March 29, 2018 / 13 Nissan, 5778 • Pesach
Issue 501
Dedicated in loving memory of Mrs. Miriam Friedman

The Miracle of Jewish Survival

It was this [promise] that stood by our ancestors and by us. For it was not only one enemy, (i.e. Pharaoh) that rose up against us to destroy us-in every single generation they rise up against us to destroy us, and the Holy One Blessed be He saves us from their hands.


Personal Survival

Just as physical enemies continually rise up to destroy us, so do our inner "foes," our negative impulses, rise up to destroy us every day. And just as G-d protects us from our collective enemies, so does he help us overcome our personal "enemy." As the Talmud teaches:

The negative impulse rises up against us each day to cause us to sin. And were it not for the fact that G-d comes to our aid, we would be unable to overcome our negative impulse.

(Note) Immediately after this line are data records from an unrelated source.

Lemma calls_load_entry : calls (λ call, is_lock call = false ∧ read_only call) (load_entry c yu ParseURL ParseAddr).
Proof. unfold load_entry. apply calls_bind; [|by intros]. apply calls_trigger. done. Qed.

Lemma resolved_mode : Mode c ≠ modeNone → calls_to unlocked_call (resolve_mode c) (λ r, ∀ m w b, r = Ok (m, w, b) → m ≠ modeNone).
Proof.
  intros Hm. unfold resolve_mode, wiredByOwnPatch, loadState.
  assert (Hd : calls_to unlocked_call (discoverKubelet ProcRoot) (λ _, True)) by apply calls_calls_to, part_unlocked, part_discoverKubelet.
  destruct (String.eqb (Mode c) modeAuto).
  { eapply calls_to_bind; [exact Hd|]. intros [w|e] _; [|by intros ??? [=]]. destruct (negb _); [by intros ??? [= <- _ _]|].
    destruct (wiring_eqb _ _); [by intros ??? [= <- _ _]|]. split; [done|]. intros r. cbn. destruct (loaded r) as [[]|]; cbn; intros ??? [= <- _ _];
      try destruct (_ && _); done. }
  destruct (String.eqb (Mode c) modePatch).
  { eapply calls_to_bind; [exact Hd|]. intros [w|e] _; intros ??? E; by simplify_eq. }
  destruct (String.eqb (Mode c) modeMerge).
  { destruct (negb _); [by intros ??? [= <- _ _]|]. eapply calls_to_bind; [exact Hd|]. intros [w|e] _; intros ??? E; [|by simplify_eq].
    destruct (negb _); by simplify_eq. }
  intros m w b [= <- _ _]. done.
Qed.

Notation run := (run c yu ym ju Sprint ParseURL ParseAddr error_text).
Lemma good_ensureWritableDir h dir : good h (ensureWritableDir dir).
Proof.
  unfold ensureWritableDir. apply good_call; [done|]. intros [e|]; [done|]. apply good_call; [done|]. intros [[f path]|e]; [|done].
  apply good_call; [done|]. intros r. apply good_call; [|done]. eexists _, _, _. right. left.
Qed.

Lemma good_lock h root n timeout : good h (lockFileIn root n timeout).
Proof.
  assert (∀ fuel deadline f h, real_file h f → good h (lock_loop fuel deadline f)) as Hl.
  { induction fuel as [|fuel IH]; intros deadline f h1 Hf; cbn [lock_loop]; [done|]. apply good_call; [done|]. intros [e|]; [|done].
    unfold close_with. destruct (negb _); [by apply good_call|]. apply good_call; [done|]. intros now.
    destruct (negb _); [by apply good_call|]. apply good_call; [done|]. intros u. by apply IH, (real_later h1 [_; _; _]). }
  assert (∀ h, wp watched safe h (openRegular root n) (λ h' r, ∀ f, r = Ok f → real_file h' f)) as Ho.
  { intros h1. eapply wp_mono; [apply wp_openRegularMax_watched, looks_safe|]. intros h2 r [_ Hf] f E. eexists _, _. by apply Hf. }
  unfold lockFileIn. apply wp_bind. eapply (wp_mono _ _ _ _ (λ h' r, ∀ f, r = Ok f → real_file h' f)).
  - unfold openLockFile. wp_call; [done|]. intros [f|e] _; [|destruct (errors_Is e ErrExist); [apply Ho|done]].
    wp_call; [done|]. intros [e|] _; [done|apply Ho].
  - intros h1 [f|e] Hf; [|done]. apply good_call; [done|]. intros now. by apply Hl, (real_later h1 [_]), Hf.
Qed.

Lemma good_locked h (p : fprog (option (res fileh))) : good h p → good h (locked p).
Proof. intros Hp. unfold locked. by apply good_bind. Qed.

Create HintDb node.
#[local] Hint Resolve good_locked good_writeIn good_readPrior good_restoreIn good_readFileIn good_lock good_mkdir good_hash good_lstat_is
  good_openNodeDir good_ensureWritableDir good_last good_with_root good_with_parent good_copy : node.

Lemma good_file_op c p h : own_reads c → file_op c = Some p → good h p.
Proof.
  destruct c; intros Hs [= <-];
    unfold writeFileIn, writeForeignIn, writeForeignFile, writeFileAtomic, writeFileIn, readPriorHostFile, restoreHostFile, copyFile, copyFileIn,
      isExecutableHostFile, isRegularHostFile, readHostFile, lockFile; by eauto 6 with node.
Qed.

(** The answers of the node: its files race, everything else is arbitrary. *)
Definition file_log (h : log nans) : log fans := part_log file_view h.
Definition node_env (h : log nans) (c : ncall) : nans c → Prop :=
  match c with NFile c => watched (file_log h) c | NHost _ => λ _, True end.
Section Pass.
Context (c : config) (yu : string → res obj) (ym : obj → res string) (ju : string → res obj) (Sprint : option json → string).
Context (ParseURL : string → res (string * string)) (ParseAddr : string → res addr) (error_text : gerr → string).

Notation pass := (run c yu ym ju Sprint ParseURL ParseAddr error_text).

(** The calls on the node: safe ones on its files; what is read otherwise is the rendered
    configuration, the plugin of the image, or a file of a process in [/proc]. *)
Definition safe_on_node (h : log nans) (call : ncall) : Prop :=
  match call with
  | NFile call => safe (file_log h) call
  | NHost (OsReadFile p) => p = SourceConfig c ∨ p = SourcePlugin ∨ under_proc p
  | NHost _ => True
  end.

Lemma wp_impl call h : pass_call c call → wp node_env safe_on_node h (impl call) (λ _ _, True).
Proof.
  intros Hp. unfold impl. destruct (file_op call) as [p|] eqn:E.
  - refine (wp_translate_in NFile (λ _ r, r) file_view _ watched _ safe _ h p (λ _ _, True) _ _ _); [done..|]. apply (good_file_op call); [|done].
    by destruct call; try done; destruct Hp.
  - split; [|done]. by destruct call.
Qed.

End Pass.
End Races.

(** ** A pass in mode none on a node without its files *)

(** Directories are where the paths of the install lead, lock files are there, nothing else. *)
Definition bare_entry (t d : nat) (n : string) : option (nat * ftype) :=
  if HasSuffix n ".lock" then Some (7%nat, FRegular)
  else if existsb (String.eqb n) ["etc"; "opt"; "bin"; "harbor"; "run"] then Some (S d, FDir) else None.

Definition bare_file (c : fcall) : fans c :=
  match c return fans c with
  | FLstat d n => match bare_entry 0 d n with Some (i, ty) => Ok (MkInfo i ty 0x1A4 3 None) | None => Err (ESentinel ErrNotExist) end
  | FReadFile _ => Ok "pem"
  | c => (node_answer tt c).1
  end.

Definition bare_host (c : hcall) : hans c :=
  match c return hans c with
  | OsReadFile _ => Ok inst_rendered
  | c => empty_node c
  end.

Definition bare_serve (u : unit) (c : ncall) : nans c * unit :=
  match c return nans c * unit with NFile c => (bare_file c, u) | NHost c => (bare_host c, u) end.

Definition bare_pass : host (option gerr) :=
  run inst_none demo_read_doc demo_write_doc demo_read_doc (λ _, "") (λ _, Ok ("https", "bridge:8443")) (λ s, Ok (MkAddr true "" s)) (λ _, "error").
Definition bare_run := play bare_serve tt (on_node bare_pass) [].

Notation bare_env := (node_env bare_entry (λ _ _, "old") (λ d, d) (λ _, 7%nat) (λ _, 0%nat)).

Lemma bare_runs : runs bare_env (on_node bare_pass) [] bare_run.1.2 bare_run.2.
Proof.
  refine (play_runs_in bare_env bare_serve tt (on_node bare_pass) [] _). intros s h [c|c]; [|exact I].
  destruct c; try exact I; cbn; try (by intros ? [= <-]). unfold bare_entry.
  repeat case_match; by intros ? [= <-].
Qed.

Definition bare_tmp : string := tmp_name configFileName "12345678".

G-d's promise to Israel is an unconditional one, extending to every generation, in any place and any time and any condition. His promise to protect us from our inner "enemy" is likewise unconditional:

Even if we have lapsed and failed morally, His promise to protect us is not rescinded, and He continues to help us overcome our inner challenges.


Yom Kippur & Pesach

There are two times during the year that we utter this prayer: at the conclusion of the Seder and the conclusion of Yom Kippur. The commonality between the two is that both are days when the forces of judgement are not given a voice.

The Seder night, in fact, transcends Yom Kippur in this aspect, since only the Seder night is referred to as a "Night of Watching." Even while one is asleep, one need not fear any danger from the forces of judgement, since it is a night of Divine protection.

At such a time, we certainly have the capacity to declare and bring about that "Next year in Jerusalem!"

Once is Enough

According to Siddur Sheloh, one should recite the above declaration three times, since in Jewish tradition a threefold repetition creates permanence, a "chazakah."

Rabbi Schneur Zalman of Liadi, however, did not include this instruction in his Haggadah and so our custom is to recite "Next Year in Jerusalem!" only once.

Rabbi Schneur Zalman's view emphasizes that our power tonight is so great that even without the benefit of a chazakah we can bring about that "Next year in Jerusalem.